El problema es arqueológico: se trata de saber si el osario descubierto es realmente el sepulcro de Santiago el Menor, uno de los Doce, hijo de María, prima de la Virgen, primer obispo de Jerusalén. El estado de la cuestión es este: el descubridor de la inscripción, que compró la urna a un coleccionista israelí, lo considera sin duda auténtico; otros estiman que hay razones para ser cautos. Punto redondo.
Toda otra consideración, pues, acerca de la existencia de “hermanos” de Jesús y las supuestas convulsiones que esto podría causar en la Iglesia católica, sirven, en el mejor de los casos, para cubrir huecos en la sección de sociedad del periódico, habida cuenta de que dicha controversia ha dejado de serlo desde hace tanto tiempo que da vergüenza recordarlo. Sólo quien carezca de este sentimiento será capaz de reabrir la polémica: tal vez aquel tipo que se cubrió de gloria descubriendo como “mentiras fundamentales de la Iglesia católica” cuestiones que han sido explicadas cientos de veces con datos incontrovertibles.
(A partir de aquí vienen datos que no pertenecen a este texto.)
Lemma same_outside_store_mat_gen lo hi d (m : mem T) off ld rows cols
    (A : list (list T)) :
  0 <= ld -> lo <= off -> off + (cols - 1) * ld + rows <= hi ->
  same_outside lo hi m
    (for_ 0 cols
       (fun m c => stores_n d m (off + c * ld) rows (nth (Z.to_nat c) A []))
       m).
Proof.
  intros Hld Hlo Hhi.
  apply (same_outside_for_ lo hi
           (fun m c => stores_n d m (off + c * ld) rows
                                (nth (Z.to_nat c) A [])) 0 cols).
  intros m' c Hc. apply same_outside_stores_n; nia.
Qed.

End Frames.

(** ** Blocks: what a write leaves in the cells it writes *)

Section Cells.
Context {T : Type}.
Implicit Types (m : mem T) (d : T).

Lemma for_snoc {St} (f : St -> Z -> St) lo hi (s : St) :
  lo <= hi -> for_ lo (hi + 1) f s = f (for_ lo hi f s) hi.
Proof.
  intros Hle. unfold for_.
  replace (hi + 1 - lo) with ((hi - lo) + 1) by lia.
  rewrite seqZ_app by lia. rewrite foldl_app. simpl.
  by replace (lo + (hi - lo)) with hi by lia.
Qed.

Lemma for_empty {St} (f : St -> Z -> St) lo hi (s : St) :
  hi <= lo -> for_ lo hi f s = s.
Proof. intros Hle. unfold for_. by rewrite seqZ_nil by lia. Qed.

(** Induction on the turns of a loop that starts at 0. *)
Lemma for_ind {St} (P : Z -> St -> Prop) (f : St -> Z -> St) n (s : St) :
  0 <= n -> P 0 s ->
  (forall j s', 0 <= j < n -> P j s' -> P (j + 1) (f s' j)) ->
  P n (for_ 0 n f s).
Proof.
  intros Hn H0 Hstep.
  assert (Hgen : forall k : nat, Z.of_nat k <= n ->
                   P (Z.of_nat k) (for_ 0 (Z.of_nat k) f s)).
  { induction k as [|k IH]; intros Hk.
    - by rewrite for_empty.
    - replace (Z.of_nat (S k)) with (Z.of_nat k + 1) by lia.
      rewrite for_snoc by lia. apply Hstep; [lia|]. apply IH. lia. }
  specialize (Hgen (Z.to_nat n)). rewrite Z2Nat.id in Hgen by done.
  apply Hgen. lia.
Qed.

Lemma lookup_stores_inc_before (vs : list T) :
  forall m off inc a,
  0 < inc -> a < off -> stores_inc m off inc vs !! a = m !! a.
Proof.
  induction vs as [|v vs IH]; intros m off inc a Hinc Ha; simpl; [done|].
  rewrite IH by lia. unfold store. apply lookup_insert_ne. lia.
Qed.

Lemma lookup_stores (vs : list T) :
  forall m off (k : nat) v,
  vs !! k = Some v -> stores m off vs !! (off + Z.of_nat k) = Some v.
Proof.
  unfold stores.
  induction vs as [|v0 vs IH]; intros m off k v Hk; simpl; [done|].
  destruct k as [|k].
  - simpl in Hk. injection Hk as ->.
    rewrite Z.add_0_r, lookup_stores_inc_before by lia.
    unfold store. apply lookup_insert_eq.
  - replace (off + Z.of_nat (S k)) with (off + 1 + Z.of_nat k) by lia.
    by apply IH.
Qed.

(** A cell that [stores_n] writes holds the value of its rank in the
    list, or [d] where the list is too short. *)
Lemma lookup_stores_n d m off len (vs : list T) j :
  0 <= j < len ->
  stores_n d m off len vs !! (off + j) = Some (nth (Z.to_nat j) vs d).
Proof.
  intros Hj. unfold stores_n.
  replace (off + j) with (off + Z.of_nat (Z.to_nat j)) by lia.
  apply lookup_stores. rewrite list_lookup_fmap.
  rewrite lookup_seqZ_lt by lia. simpl. do 3 f_equal. lia.
Qed.

Lemma lookup_stores_n_out d m off len (vs : list T) a :
  a < off \/ off + len <= a -> stores_n d m off len vs !! a = m !! a.
Proof.
  intros Ha. by apply (same_outside_stores_n off (off + len) d m off len vs).
Qed.

(** A cell that [copy_n] writes holds the cell of the source, where the
    source and the destination are two blocks. *)
Lemma lookup_copy_n d (src : mem T) soff len m doff j :
  0 <= j < len ->
  copy_n d src soff len m doff !! (doff + j) = Some (load d src (soff + j)).
Proof.
  intros Hj. unfold copy_n.
  assert (Hlen : 0 <= len) by lia.
  revert j Hj.
  apply (for_ind
           (fun k m' => forall j, 0 <= j < k ->
              m' !! (doff + j) = Some (load d src (soff + j)))
           (fun m j => store m (doff + j) (load d src (soff + j)))
           len m Hlen).
  - intros j Hj. lia.
  - intros k m' Hk IH j Hj. unfold store.
    destruct (decide (j = k)) as [->|Hne].
    + apply lookup_insert_eq.
    + rewrite lookup_insert_ne by lia. apply IH. lia.
Qed.

Lemma lookup_copy_n_out d (src : mem T) soff len m doff a :
  a < doff \/ doff + len <= a ->
  copy_n d src soff len m doff !! a = m !! a.
Proof.
  intros Ha.
  by apply (same_outside_copy_n doff (doff + len) d src soff len m doff).
Qed.

(** Copying what [stores_n] has written is writing it. *)
Lemma copy_n_stores_n d (tmp : mem T) len (vs : list T) m doff :
  copy_n d (stores_n d tmp 0 len vs) 0 len m doff = stores_n d m doff len vs.
Proof.
  apply map_eq. intros a.
  destruct (decide (doff <= a < doff + len)) as [Hin|Hout].
  - replace a with (doff + (a - doff)) by lia.
    rewrite lookup_copy_n, lookup_stores_n by lia.
    unfold load. replace (0 + (a - doff)) with (0 + (a - doff)) by lia.
    by rewrite (lookup_stores_n d tmp 0 len vs (a - doff)) by lia.
  - rewrite lookup_copy_n_out, lookup_stores_n_out by lia. done.
Qed.

Lemma loads_ext d m m' off len :
  (forall j, 0 <= j < len -> m !! (off + j) = m' !! (off + j)) ->
  loads d m off len = loads d m' off len.
Proof.
  intros Hext. unfold loads, loads_inc. apply list_eq. intros k.
  rewrite !list_lookup_fmap.
  destruct (decide (Z.of_nat k < len)) as [Hlt|Hge].
  - rewrite lookup_seqZ_lt by done. simpl. unfold load.
    rewrite Z.add_0_l, Z.mul_1_r. by rewrite Hext by lia.
  - by rewrite lookup_seqZ_ge by lia.
Qed.

End Cells.

(** ** The sub-domain solver: the three overloads of [solve] *)

Section SuiteSparse_solves.
Import SuiteSparse.
Context {K : Type} `{BK : Backends K}.

Ltac solve_cases s :=
  let Hc := fresh "Hc" in
  let HL := fresh "HL" in
  destruct (_c s) as [?|] eqn:Hc;
  [destruct (_L s) as [?|] eqn:HL, (_b s) as [?|], (_x s) as [?|];
   try destruct (cholmod_solve2 _ _ _ _ _ _) as [[? ?] ?]
  |try destruct (for_ 0 _ _ _) as [? ?]];
  cbn [fst snd _L _c _numeric _control _pattern _W];
  rewrite ?Hc, ?HL.

Lemma solve_same_factorization x s : same_factorization s (solve x s).2.
Proof. unfold solve, same_factorization. solve_cases s; by repeat split. Qed.

Lemma solve_n_same_factorization x n s :
  same_factorization s (solve_n x n s).2.
Proof. unfold solve_n, same_factorization. solve_cases s; by repeat split. Qed.

Lemma solve_to_same_factorization b x s :
  same_factorization s (solve_to b x s).2.
Proof. unfold solve_to, same_factorization. solve_cases s; by repeat split. Qed.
Menudo descubrimiento a estas alturas, que Jesús tenía hermanos. Lo dicen los evangelios que se leen todos los días en los ambones. Abraham tenía dos hermanos: uno, Aram, hijo de su madre; otro, Lot, hijo de Aram. Hermano tenía Jacob: Labán, su tío. ¿Qué obliga al arameo a distinguir entre hermanos, primos, tíos y sobrinos? ¿Qué obliga al español a distinguir entre “afternoon” y “evening”, entre “pomeriggio” y “sera”? Otros sí tienen obligación de ser serios. Y de aparentar, al menos, un poco de vergüenza.